**Exercise description**
Only the lines below, from the one with "-> res B) (g" through the one with "-> res B) b", are to be written out, exactly.

**Provided data**
Definition res_bind {A B : Type} (r : res A) (k : A -> res B) : res B :=
  match r with
  | Ok a => k a
  | Halt h => Halt h
  end.

Notation "x <- c ;; k" := (res_bind c (fun x => k))
  (at level 61, c at next level, right associativity) : lego_scope.
Notation "' p <- c ;; k" := (res_bind c (fun x => match x with p => k end))
  (at level 61, p pattern, c at next level, right associativity) : lego_scope.

(** [res] is an error monad. *)
Lemma res_bind_ok {A B} (a : A) (k : A -> res B) : res_bind (Ok a) k = k a.
Proof. reflexivity. Qed.

Lemma res_bind_halt {A B} h (k : A -> res B) : res_bind (Halt h) k = Halt h.
Proof. reflexivity. Qed.

Lemma res_bind_assoc {A B C} (r : res A) (f : A -> res B) (g : B -> res C) :
  res_bind (res_bind r f) g = res_bind r (fun a => res_bind (f a) g).
Proof. destruct r; reflexivity. Qed.

Lemma res_bind_Ok_inv {A B} (r : res A) (k : A -> res B) b :
  res_bind r k = Ok b -> exists a, r = Ok a /\ k a = Ok b.
Proof. destruct r; simpl; [eauto | discriminate]. Qed.

Lemma res_bind_Halt_inv {A B} (r : res A) (k : A -> res B) h :
  res_bind r k = Halt h -> r = Halt h \/ exists a, r = Ok a /\ k a = Halt h.
Proof. destruct r; simpl; [right; eauto | intros H; left; injection H as ->; reflexivity]. Qed.

#[export] Hint Rewrite @res_bind_ok @res_bind_halt : lego_rw.

(** Split every [res_bind _ _ = Ok _] hypothesis into its two steps. *)
Ltac res_inv :=
  repeat match goal with
         | H : res_bind ?r ?k = Ok _ |- _ =>
             let a := fresh "a" in
             let Ha := fresh "Hr" in
             apply res_bind_Ok_inv in H; destruct H as (a & Ha & H)
         | H : Ok _ = Ok _ |- _ => injection H as H; subst
         | H : Halt _ = Ok _ |- _ => discriminate H
         | H : Ok _ = Halt _ |- _ => discriminate H
         end.

(** Close a closed decidable goal (a boolean equation, a comparison of
    numerals) by evaluation. *)
Ltac by_eval :=
  vm_compute; repeat split; solve [reflexivity | discriminate | intro; discriminate | tauto].

(** [vm_compute in E] for an equation [E : a = b] between closed terms
    and patterns: evaluates [a] and [b] in a separate equation proved by
    [vm_compute] (which the kernel re-checks with its virtual machine) and
    rewrites with it, instead of changing [E]'s type, which the kernel
    would re-check by lazy reduction. *)
Ltac vm_eval_side E a :=
  let v := eval vm_compute in a in
  tryif constr_eq v a then idtac else
    (let Ev := fresh "Ev" in
     assert (Ev : a = v) by (vm_compute; reflexivity);
     rewrite Ev in E; clear Ev).

Ltac vm_eval_in E :=
  match type of E with
  | ?a = ?b => vm_eval_side E a; match type of E with _ = ?b' => vm_eval_side E b' end
  end.

(** [lia] on goals with [/] and [mod] by constants. *)
Ltac zdiv_lia := Z.to_euclidean_division_equations; lia.

(** ** Shared list lemmas *)

(** A [for] loop that clears a flag when any element matches leaves the
    flag cleared exactly when [existsb] holds; the order of the elements
    does not matter. *)
Lemma existsb_rev {A} (f : A -> bool) (l : list A) :
  existsb f (rev l) = existsb f l.
Proof.
  induction l as [|x l IH]; simpl; [reflexivity|].
  rewrite existsb_app, IH; simpl. rewrite orb_false_r, orb_comm. reflexivity.
Qed.

Lemma existsb_perm {A} (f : A -> bool) (l l' : list A) :
  Permutation.Permutation l l' -> existsb f l = existsb f l'.
Proof.
  induction 1; simpl; try congruence.
  rewrite !orb_assoc, (orb_comm (f y)). reflexivity.
Qed.

#[export] Hint Resolve existsb_perm : lego.

(** A property carried along a pointwise relation between two arrays:
    the arrays before and after a loop that updates each element. *)
Lemma Forall2_transport {A B} (R : A -> B -> Prop) (P : A -> Prop) (Q : B -> Prop)
      (l : list A) (l' : list B) :
  (forall a b, R a b -> P a -> Q b) -> Forall2 R l l' -> Forall P l -> Forall Q l'.
Proof. intros HR H2. induction H2; intros HP; inversion HP; subst; constructor; eauto. Qed.

(** No element matches: the loop leaves its flag set. *)
Lemma existsb_none {A} (f : A -> bool) (l : list A) :
  (forall x, In x l -> f x = false) -> existsb f l = false.
Proof.
  induction l as [|x l IH]; intros H; simpl; [reflexivity|].
  rewrite (H x (or_introl eq_refl)), IH; [reflexivity|]. intros y Hy. apply H. right; exact Hy.
Qed.

Lemma Forall2_diag {A} (R : A -> A -> Prop) (l : list A) :
  (forall x, R x x) -> Forall2 R l l.
Proof. intros HR. induction l; constructor; auto. Qed.

Lemma Forall2_sym_of {A} (R : A -> A -> Prop) (l l' : list A) :
  (forall x y, R x y -> R y x) -> Forall2 R l l' -> Forall2 R l' l.
Proof. intros HR H. induction H; constructor; auto. Qed.

Lemma Forall2_trans_of {A} (R : A -> A -> Prop) (l1 l2 l3 : list A) :
  (forall x y z, R x y -> R y z -> R x z) -> Forall2 R l1 l2 -> Forall2 R l2 l3 -> Forall2 R l1 l3.
Proof.
  intros HR H. revert l3. induction H as [|a b l l' Hab _ IH]; intros l3 H3;
    inversion H3; subst; constructor; eauto.
Qed.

**Written reply**
Lemma res_bind_assoc {A B C} (r : res A) (f : A -> res B) (g : B -> res C) :
  res_bind (res_bind r f) g = res_bind r (fun a => res_bind (f a) g).
Proof. destruct r; reflexivity. Qed.

Lemma res_bind_Ok_inv {A B} (r : res A) (k : A -> res B) b :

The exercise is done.